PISA printing from CTA functionalized polymer scaffolds

Abstract

This study investigates DLP 3D printing using RAFT polymerization-induced self-assembly (RAFT PISA) printing, focusing on the impact of CTA (chain transfer agent) groups per scaffold on PISA printing times and mechanical properties of printed objects. We synthesized a solvophilic polymer scaffold from DMA (N,N-dimethylacrylamide) and HEAm (2-hydroxyethyl acrylamide) in a 90 : 10 molar ratio, suitable for CTA functionalization and solubility in various solvents. Employing an aqueous, oxygen-tolerant PET RAFT process, we achieved a target degree of polymerization (DP) of 10 000, introducing varying amounts of CTA groups by esterification (chain transfer agent functionalized scaffold or CFS), with the highest graft density resulting in a scaffold with an average of 74 CTA groups. This process was additionally repeated with a DP 500 scaffold by grafting with varying densities of CTAs. Photocurable DLP (digital light projection) resins based on the chain extension of core-forming DAAm (diacetone acrylamide) from the CFS macro-CTA were then prepared and used to print 3D objects. This study revealed that the increased number of CTA groups per scaffold decreased the normal exposure time for PISA printing when compared to our previous work which employed a difunctional macro-CTA. In mechanical property assessments, conducted across different DPs and CTA graft densities, we observed trends in modulus, strain-to-break, and toughness.

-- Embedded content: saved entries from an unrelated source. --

Lemma card_bookings (now : Z) (i : nat) (l : list Booking) :
  map BookingSliderView.card_booking
    (Js.mapi_from i
       (fun booking index =>
          BookingSliderView.BookingCard now booking (Nat.eqb index 1)) l)
  = l.
Proof.
  revert i. induction l as [|b l IH]; intro i; simpl.
  - reflexivity.
  - rewrite IH. reflexivity.
Qed.

Lemma stack_bookings (now : Z) (bookings : list Booking) (ci : nat) :
  map BookingSliderView.card_booking
    (BookingSliderView.BookingSliderView now bookings ci)
  = match bookings with
    | [] => []
    | _ :: _ => rev (Js.slice ci (ci + 2) bookings)
    end.
Proof.
  unfold BookingSliderView.BookingSliderView, Js.mapi.
  destruct bookings; [reflexivity|]. apply card_bookings.
Qed.

(** C2 (as amended). After an offer's remaining seconds have reached 0, the
    countdown ticks do not remove it: however many ticks follow, the Offer
    Set is unchanged and no request is sent, the list projection still has
    a row for the offer, showing 0 seconds, and the stack projection holds
    the same offers as before, each card of the expired offer showing 0
    seconds.  The offer leaves the Offer Set when a later successful fetch
    returns a set that lacks it. *)
Theorem C2_expiry_is_display_only (w : World) (o : Booking)
  (earlier : list Z) (now : Z)
  (Hheld : In o (bookingRequests w))
  (Hexpired : BookingListView.calculateTimeRemaining now o = 0) :
  let w' := run w (map CountdownTick (earlier ++ [now])) in
  bookingRequests w' = bookingRequests w
  /\ network w' = network w
  /\ (exists item,
        In item (listProjection w')
        /\ BookingListView.item_booking item = o
        /\ BookingListView.item_timeRemaining item = 0)
  /\ map BookingSliderView.card_booking (stackProjection w')
     = map BookingSliderView.card_booking (stackProjection (commit w))
  /\ (forall card,
        In card (stackProjection w') ->
        BookingSliderView.card_booking card = o ->
        BookingSliderView.card_timeRemaining card = 0)
  /\ (forall fetched period,
        pollInterval w' = Some period ->
        ~ In o fetched ->
        ~ In o (bookingRequests
                  (step w' (PollTick
                     (Api.Fulfilled (Api.mkBookingsData (Some fetched))))))).
Proof.
  intro w'. unfold w'. rewrite ticks_run.
  destruct (commit_keeps w) as (_ & _ & Hb & _ & _ & _ & _ & Hn & _).
  split; [exact Hb|]. split; [exact Hn|].
  split.
  { exists (BookingListView.BookingListItem now o).
    split; [|split; [reflexivity | exact Hexpired]].
    unfold listProjection, BookingListView.BookingListView. simpl.
    apply in_map. rewrite Hb. exact Hheld. }
  split.
  { unfold stackProjection. simpl. rewrite !stack_bookings. reflexivity. }
  split.
  { intros card Hin Hcard. unfold stackProjection in Hin. simpl in Hin.
    apply card_shows in Hin. destruct Hin as [_ ->].
    rewrite Hcard. exact Hexpired. }
  intros fetched period Hlive Hout.
  rewrite (proj2 (proj2 (proj2 (proj2
             (poll_fetch_replaces (setClock now (commit w)) fetched))))
             period Hlive).
  exact Hout.
Qed.

Lemma C2_expiry_is_display_only_witness :
  In Sample.O1 (bookingRequests (Sample.online [Sample.O1]))
  /\ BookingListView.calculateTimeRemaining 30000 Sample.O1 = 0
  /\ bookingRequests
       (run (Sample.online [Sample.O1])
          (map CountdownTick ([29000] ++ [30000])))
     = bookingRequests (Sample.online [Sample.O1]).
Proof.
  assert (Hheld : In Sample.O1 (bookingRequests (Sample.online [Sample.O1])))
    by (left; reflexivity).
  assert (Hzero : BookingListView.calculateTimeRemaining 30000 Sample.O1 = 0)
    by reflexivity.
  split; [exact Hheld|]. split; [exact Hzero|].
  exact (proj1
           (C2_expiry_is_display_only (Sample.online [Sample.O1]) Sample.O1
              [29000] 30000 Hheld Hzero)).
Defined.

(** C2 as stated fails (Scenario A): one offer expiring 30 s after the
    driver went online; the 30th one-second tick brings its remaining
    seconds to 0, and after the 31st tick the offer is still in the Offer
    Set and in both projections. *)
Lemma C2_counterexample :
  let w := Sample.online [Sample.O1] in
  let w30 := run w (Sample.ticks 30) in
  let w31 := run w (Sample.ticks 31) in
  ~ (BookingListView.calculateTimeRemaining (clock w30) Sample.O1 = 0 ->
     ~ In Sample.O1 (bookingRequests w31)
     /\ ~ In Sample.O1
           (map BookingListView.item_booking (listProjection w31))
     /\ ~ In Sample.O1
           (map BookingSliderView.card_booking (stackProjection w31))
     /\ network w31 = network w).
Proof.
  intros w w30 w31 Hclaim.
  assert (Hzero : BookingListView.calculateTimeRemaining (clock w30)
                    Sample.O1 = 0) by (vm_compute; reflexivity).
  destruct (Hclaim Hzero) as (Hgone & _).
  apply Hgone. vm_compute. left. reflexivity.
Qed.

(** ** Accepting, and resolving twice *)

(** C3 (as amended). Invoking the dismiss action of the stack a second
    time is not a no-op: the callback takes no offer identifier and keeps no
    per-offer state, so the first invocation moves the stack on by one
    position and the second by one more, past the next offer, which gets no
    decision at all.  A dismissal, repeated or not, leaves the Offer Set
    alone and sends nothing to the backend (so no accept call). *)
Theorem C3_second_dismissal (w : World) :
  let dismiss := BookingSliderView.handleSwipeLeft in
  currentIndex (dismiss w) = (currentIndex w + 1)%nat
  /\ currentIndex (dismiss (dismiss w)) = (currentIndex w + 2)%nat
  /\ dismiss (dismiss w) <> dismiss w
  /\ bookingRequests (dismiss (dismiss w)) = bookingRequests w
  /\ network (dismiss (dismiss w)) = network w
  /\ accept_calls (dismiss (dismiss w)) = accept_calls w
  /\ (forall next,
        sliderMounted w = true ->
        NoDup (bookingRequests w) ->
        nth_error (bookingRequests w) (currentIndex w + 1) = Some next ->
        ~ In next
            (map BookingSliderView.card_booking
               (stackProjection (commit (dismiss (commit (dismiss w))))))).
Proof.
  intro dismiss. subst dismiss.
  split; [reflexivity|].
  split; [unfold BookingSliderView.handleSwipeLeft; simpl; lia|].
  split.
  { intro Heq. apply (f_equal currentIndex) in Heq.
    unfold BookingSliderView.handleSwipeLeft in Heq. simpl in Heq. lia. }
  split; [reflexivity|]. split; [reflexivity|]. split; [reflexivity|].
  intros next Hon Huniq Hnext Hin.
  rewrite (dismiss_commit w Hon) in Hin.
  assert (Hon' : sliderMounted (setCurrentIndex (currentIndex w + 1)%nat w)
                 = true)
    by (rewrite sliderMounted_setCurrentIndex; exact Hon).
  rewrite (dismiss_commit _ Hon') in Hin.
  apply in_map_iff in Hin. destruct Hin as [card [Hc Hin]].
  unfold stackProjection in Hin. simpl in Hin.
  apply card_shows in Hin. destruct Hin as [Hin _].
  rewrite Hc in Hin.
  replace (currentIndex w + 1 + 1)%nat with (S (currentIndex w + 1)) in Hin
    by lia.
  exact (not_in_later _ _ _ Huniq Hnext Hin).
Qed.

Lemma C3_second_dismissal_witness :
  sliderMounted (Sample.swiping [Sample.O1; Sample.O2; Sample.documented])
  = true
  /\ NoDup
       (bookingRequests
          (Sample.swiping [Sample.O1; Sample.O2; Sample.documented]))
  /\ nth_error
       (bookingRequests
          (Sample.swiping [Sample.O1; Sample.O2; Sample.documented]))
       (currentIndex
          (Sample.swiping [Sample.O1; Sample.O2; Sample.documented]) + 1)
     = Some Sample.O2
  /\ ~ In Sample.O2
         (map BookingSliderView.card_booking
            (stackProjection
               (commit
                  (BookingSliderView.handleSwipeLeft
                     (commit
                        (BookingSliderView.handleSwipeLeft
                           (Sample.swiping
                              [Sample.O1; Sample.O2;
                               Sample.documented]))))))).
Proof.
  assert (Hon : sliderMounted
                  (Sample.swiping [Sample.O1; Sample.O2; Sample.documented])
                = true) by reflexivity.
  assert (Huniq : NoDup
                    (bookingRequests
                       (Sample.swiping
                          [Sample.O1; Sample.O2; Sample.documented]))).
  { simpl. constructor.
    - intros [H | [H | []]]; discriminate H.
    - constructor.
      + intros [H | []]. discriminate H.
      + constructor; [intros [] | constructor]. }
  assert (Hnext : nth_error
                    (bookingRequests
                       (Sample.swiping
                          [Sample.O1; Sample.O2; Sample.documented]))
                    (currentIndex
                       (Sample.swiping
                          [Sample.O1; Sample.O2; Sample.documented]) + 1)
                  = Some Sample.O2) by reflexivity.
  split; [exact Hon|]. split; [exact Huniq|]. split; [exact Hnext|].
  exact (proj2 (proj2 (proj2 (proj2 (proj2 (proj2
           (C3_second_dismissal
              (Sample.swiping
                 [Sample.O1; Sample.O2; Sample.documented])))))))
           Sample.O2 Hon Huniq Hnext).
Defined.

The increasing modulus trend ceased beyond a DP of 500, suggesting a balance between the amounts of DAAm and CTA-functional scaffolds. Additionally, parts with higher graft densities demonstrated increased stiffness due to a higher density of physical crosslinks. The study also explored the dissolution behavior of these parts in DMF, with parts showing varying degrees of swelling and dissolution depending on their DP and CTA graft density. These findings indicate a significant advancement in the 3D PISA printing technique, offering new insights into the optimization of printing times and mechanical properties, potentially revolutionizing applications in areas like biomedical implants and tissue engineering scaffolds.